Records drawn from a dataset
(** ** Invites *)

(** What a redemption has done. *)
Lemma redeem_Ok io k c pp utc d i d' :
  redeem_alpha_invite hmac_sha256 io k c pp utc d = (Ok i, d') →
  ∃ a, alpha_invites d !! i = Some a ∧ hash_invite_code hmac_sha256 c pp = Ok (a_code_hash a) ∧
    status_at utc a = Active ∧
    d' = set_alpha_invites (<[i := set_redemption_count (a_redemption_count a + 1) a]> (alpha_invites d)) d.
Proof.
  unfold redeem_alpha_invite, mbind_, lift_result, fetch, execute, count_redemption, throw, mret.
  destruct (hash_invite_code _ c pp) as [h|]; [|done]. destruct (io k); [done|].
  destruct (invite_by_hash h d) as [[i' a]|] eqn:Hi; [|done].
  apply find_some_elem_of in Hi as [Hi%elem_of_map_to_list Hh]. simpl in Hh.
  destruct (_ || _) eqn:Hg; [done|]. apply orb_false_iff in Hg as [[Hdis Hexp]%orb_false_iff Hmax]. decided.
  destruct (io (S k)); [done|]. simpl. rewrite Hi. destruct (bool_decide _); [done|].
  simpl. intros Heq. simplify_eq. exists a. split_and!; [done..| |done].
  unfold status_at. rewrite (bool_decide_false (is_Some _)), Hexp by (by rewrite Hdis; intros []).
  by rewrite bool_decide_false by lia.
Qed.

(** The steps of [register_user_with_invite], on a run that succeeds. *)
Lemma register_steps io p n c ap u pd ids dw d reg d' :
  register io p n c ap u pd ids dw d = (Ok reg, d') →
  ∃ i a es ev rid,
    alpha_invites d !! i = Some a ∧ hash_invite_code hmac_sha256 c ap = Ok (a_code_hash a) ∧
    status_at (dw_utc dw) a = Active ∧ users d !! u = None ∧ seal_phrase cfg p u pd = Ok (es, ev) ∧
    reg_user_id reg = u ∧ reg_device_id reg = dw_device_id dw ∧ reg_recovery_id reg = rid ∧
    users d' = <[u := mkUserRow n 0 (Some es) (Some ev) 1 (Some rid)]> (users d) ∧
    alpha_invites d' = <[i := set_redemption_count (a_redemption_count a + 1) a]> (alpha_invites d) ∧
    redemptions d' = redemptions d ++ [(i, u, dw_device_id dw)].
Proof.
  intros Hrun. unfold register_user_with_invite, in_tx in Hrun. destruct (io 0%nat); [done|].
  match type of Hrun with context [mbind_ ?m ?k d] => destruct (mbind_ m k d) as [[reg'|] d9] eqn:Hbody end; [|done].
  assert (reg' = reg ∧ d9 = d') as [-> ->] by (by destruct (io 20%nat); simplify_eq). clear Hrun.
  apply bind_Ok in Hbody as (i & d1 & (a & Ha & Hh & Hst & ->)%map_err_Ok%redeem_Ok & Hrun).
  apply bind_Ok in Hrun as (u1 & d2 & E2 & Hrun). unfold execute, insert_user in E2.
  destruct (io 3%nat); [done|]. case_bool_decide as Hu; [done|]. apply eq_None_not_Some in Hu. simplify_eq/=.
  apply bind_Ok in Hrun as ([es ev] & d3 & E3 & Hrun). unfold lift_result in E3. simplify_eq/=.
  apply bind_Ok in Hrun as (rid & d4 & E4 & Hrun).
  apply readonly_run in E4; [|apply readonly_unique_id]. subst d4. exists i, a, es, ev, rid.
  unfold mbind_, execute, fill_user, insert_device, store_refresh, execute, insert_token, map_err_m, record_redemption, execute,
    lift_result, mret, update_user in Hrun. simpl in Hrun. rewrite lookup_insert_eq in Hrun.
  repeat (case_match; simplify_eq/=).
  split_and!; try done. by rewrite insert_insert_eq.
Qed.

(** A registration takes a code whose invite is active, counts it on the
    invite and records it, for a user that did not exist; and a registration that
    is refused or fails leaves the tables as they were. *)
Theorem registration_needs_invite io p n c ap u pd ids dw d :
  clean io →
  match register io p n c ap u pd ids dw d with
  | (Ok reg, d') => ∃ i a, alpha_invites d !! i = Some a ∧ hash_invite_code hmac_sha256 c ap = Ok (a_code_hash a) ∧
      status_at (dw_utc dw) a = Active ∧ users d !! reg_user_id reg = None ∧
      alpha_invites d' = <[i := set_redemption_count (a_redemption_count a + 1) a]> (alpha_invites d) ∧
      redemptions d' = redemptions d ++ [(i, reg_user_id reg, reg_device_id reg)]
  | (Err _, d') => d' = d
  end.
Proof.
  intros Hc. destruct (register io p n c ap u pd ids dw d) as [[reg|e] d'] eqn:Hrun.
  - apply register_steps in Hrun as (i & a & es & ev & rid & Ha & Hh & Hst & Hu & _ & <- & <- & _ & _ & Hi & Hr).
    exists i, a. auto 8.
  - eapply all_or_nothing_in_tx; [exact Hc|exact Hrun].
Qed.

(** ** Phrases *)

(** The user has this recovery id and this sealed phrase. *)
Definition has_phrase (u : Uuid) (rid es ev : string) d : Prop :=
  ∃ row, users d !! u = Some row ∧ u_recovery_id row = Some rid ∧
    u_phrase_salt row = Some es ∧ u_phrase_verifier row = Some ev.

(** The request does not replace the phrase of the user. *)
Definition keeps_phrase (u : Uuid) (rq : AccountRequest (Uuid:=Uuid)) : Prop :=
  match rq with AcRotatePhrase u' _ _ _ => u' ≠ u | _ => True end.

Section keeps.
Context (u : Uuid) (rid es ev : string).
Abbreviation has := (has_phrase u rid es ev).

Lemma has_same d d' : users d' = users d → has d → has d'.
Proof. unfold has_phrase. by intros ->. Qed.

Lemma has_set_other u' row d : u' ≠ u → has d → has (set_users (<[u' := row]> (users d)) d).
Proof. intros Hne (row0 & Hu & Hrow). exists row0. simpl. by rewrite lookup_insert_ne. Qed.

Lemma has_update f u' d :
  (∀ row, u_recovery_id (f row) = u_recovery_id row ∧ u_phrase_salt (f row) = u_phrase_salt row ∧
     u_phrase_verifier (f row) = u_phrase_verifier row) ∨ u' ≠ u →
  has d → has (update_user f u' d).
Proof.
  intros Hf Hh. unfold update_user. destruct (users d !! u') as [row|] eqn:Hu'; [|done].
  destruct (decide (u' = u)) as [->|Hne]; [|by apply has_set_other]. destruct Hf as [Hf|]; [|done].
  destruct Hh as (row0 & Hu & ?&?&?). simplify_eq. destruct (Hf row0) as (?&?&?). exists (f row0). simpl.
  rewrite lookup_insert_eq. split_and!; congruence.
Qed.

Lemma has_bump u' d : has d → has (bump_epoch u' d).2.
Proof.
  intros Hh. unfold bump_epoch. destruct (users d !! u') as [row|] eqn:Hu'; [|done]. case_match; [done|].
  pose proof (has_update (set_epoch (u_session_epoch row + 1)) u' d ltac:(by left) Hh) as Hup.
  unfold update_user in Hup. by rewrite Hu' in Hup.
Qed.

### WHAT YOU ARE ASKED TO DO
Copy down the whole of the data above, matching it exactly.

### RESPONSE AREA
(** ** Invites *)

(** What a redemption has done. *)
Lemma redeem_Ok io k c pp utc d i d' :
  redeem_alpha_invite hmac_sha256 io k c pp utc d = (Ok i, d') →
  ∃ a, alpha_invites d !! i = Some a ∧ hash_invite_code hmac_sha256 c pp = Ok (a_code_hash a) ∧
    status_at utc a = Active ∧
    d' = set_alpha_invites (<[i := set_redemption_count (a_redemption_count a + 1) a]> (alpha_invites d)) d.
Proof.
  unfold redeem_alpha_invite, mbind_, lift_result, fetch, execute, count_redemption, throw, mret.
  destruct (hash_invite_code _ c pp) as [h|]; [|done]. destruct (io k); [done|].
  destruct (invite_by_hash h d) as [[i' a]|] eqn:Hi; [|done].
  apply find_some_elem_of in Hi as [Hi%elem_of_map_to_list Hh]. simpl in Hh.
  destruct (_ || _) eqn:Hg; [done|]. apply orb_false_iff in Hg as [[Hdis Hexp]%orb_false_iff Hmax]. decided.
  destruct (io (S k)); [done|]. simpl. rewrite Hi. destruct (bool_decide _); [done|].
  simpl. intros Heq. simplify_eq. exists a. split_and!; [done..| |done].
  unfold status_at. rewrite (bool_decide_false (is_Some _)), Hexp by (by rewrite Hdis; intros []).
  by rewrite bool_decide_false by lia.
Qed.

(** The steps of [register_user_with_invite], on a run that succeeds. *)
Lemma register_steps io p n c ap u pd ids dw d reg d' :
  register io p n c ap u pd ids dw d = (Ok reg, d') →
  ∃ i a es ev rid,
    alpha_invites d !! i = Some a ∧ hash_invite_code hmac_sha256 c ap = Ok (a_code_hash a) ∧
    status_at (dw_utc dw) a = Active ∧ users d !! u = None ∧ seal_phrase cfg p u pd = Ok (es, ev) ∧
    reg_user_id reg = u ∧ reg_device_id reg = dw_device_id dw ∧ reg_recovery_id reg = rid ∧
    users d' = <[u := mkUserRow n 0 (Some es) (Some ev) 1 (Some rid)]> (users d) ∧
    alpha_invites d' = <[i := set_redemption_count (a_redemption_count a + 1) a]> (alpha_invites d) ∧
    redemptions d' = redemptions d ++ [(i, u, dw_device_id dw)].
Proof.
  intros Hrun. unfold register_user_with_invite, in_tx in Hrun. destruct (io 0%nat); [done|].
  match type of Hrun with context [mbind_ ?m ?k d] => destruct (mbind_ m k d) as [[reg'|] d9] eqn:Hbody end; [|done].
  assert (reg' = reg ∧ d9 = d') as [-> ->] by (by destruct (io 20%nat); simplify_eq). clear Hrun.
  apply bind_Ok in Hbody as (i & d1 & (a & Ha & Hh & Hst & ->)%map_err_Ok%redeem_Ok & Hrun).
  apply bind_Ok in Hrun as (u1 & d2 & E2 & Hrun). unfold execute, insert_user in E2.
  destruct (io 3%nat); [done|]. case_bool_decide as Hu; [done|]. apply eq_None_not_Some in Hu. simplify_eq/=.
  apply bind_Ok in Hrun as ([es ev] & d3 & E3 & Hrun). unfold lift_result in E3. simplify_eq/=.
  apply bind_Ok in Hrun as (rid & d4 & E4 & Hrun).
  apply readonly_run in E4; [|apply readonly_unique_id]. subst d4. exists i, a, es, ev, rid.
  unfold mbind_, execute, fill_user, insert_device, store_refresh, execute, insert_token, map_err_m, record_redemption, execute,
    lift_result, mret, update_user in Hrun. simpl in Hrun. rewrite lookup_insert_eq in Hrun.
  repeat (case_match; simplify_eq/=).
  split_and!; try done. by rewrite insert_insert_eq.
Qed.

(** A registration takes a code whose invite is active, counts it on the
    invite and records it, for a user that did not exist; and a registration that
    is refused or fails leaves the tables as they were. *)
Theorem registration_needs_invite io p n c ap u pd ids dw d :
  clean io →
  match register io p n c ap u pd ids dw d with
  | (Ok reg, d') => ∃ i a, alpha_invites d !! i = Some a ∧ hash_invite_code hmac_sha256 c ap = Ok (a_code_hash a) ∧
      status_at (dw_utc dw) a = Active ∧ users d !! reg_user_id reg = None ∧
      alpha_invites d' = <[i := set_redemption_count (a_redemption_count a + 1) a]> (alpha_invites d) ∧
      redemptions d' = redemptions d ++ [(i, reg_user_id reg, reg_device_id reg)]
  | (Err _, d') => d' = d
  end.
Proof.
  intros Hc. destruct (register io p n c ap u pd ids dw d) as [[reg|e] d'] eqn:Hrun.
  - apply register_steps in Hrun as (i & a & es & ev & rid & Ha & Hh & Hst & Hu & _ & <- & <- & _ & _ & Hi & Hr).
    exists i, a. auto 8.
  - eapply all_or_nothing_in_tx; [exact Hc|exact Hrun].
Qed.

(** ** Phrases *)

(** The user has this recovery id and this sealed phrase. *)
Definition has_phrase (u : Uuid) (rid es ev : string) d : Prop :=
  ∃ row, users d !! u = Some row ∧ u_recovery_id row = Some rid ∧
    u_phrase_salt row = Some es ∧ u_phrase_verifier row = Some ev.

(** The request does not replace the phrase of the user. *)
Definition keeps_phrase (u : Uuid) (rq : AccountRequest (Uuid:=Uuid)) : Prop :=
  match rq with AcRotatePhrase u' _ _ _ => u' ≠ u | _ => True end.

Section keeps.
Context (u : Uuid) (rid es ev : string).
Abbreviation has := (has_phrase u rid es ev).

Lemma has_same d d' : users d' = users d → has d → has d'.
Proof. unfold has_phrase. by intros ->. Qed.

Lemma has_set_other u' row d : u' ≠ u → has d → has (set_users (<[u' := row]> (users d)) d).
Proof. intros Hne (row0 & Hu & Hrow). exists row0. simpl. by rewrite lookup_insert_ne. Qed.

Lemma has_update f u' d :
  (∀ row, u_recovery_id (f row) = u_recovery_id row ∧ u_phrase_salt (f row) = u_phrase_salt row ∧
     u_phrase_verifier (f row) = u_phrase_verifier row) ∨ u' ≠ u →
  has d → has (update_user f u' d).
Proof.
  intros Hf Hh. unfold update_user. destruct (users d !! u') as [row|] eqn:Hu'; [|done].
  destruct (decide (u' = u)) as [->|Hne]; [|by apply has_set_other]. destruct Hf as [Hf|]; [|done].
  destruct Hh as (row0 & Hu & ?&?&?). simplify_eq. destruct (Hf row0) as (?&?&?). exists (f row0). simpl.
  rewrite lookup_insert_eq. split_and!; congruence.
Qed.

Lemma has_bump u' d : has d → has (bump_epoch u' d).2.
Proof.
  intros Hh. unfold bump_epoch. destruct (users d !! u') as [row|] eqn:Hu'; [|done]. case_match; [done|].
  pose proof (has_update (set_epoch (u_session_epoch row + 1)) u' d ltac:(by left) Hh) as Hup.
  unfold update_user in Hup. by rewrite Hu' in Hup.
Qed.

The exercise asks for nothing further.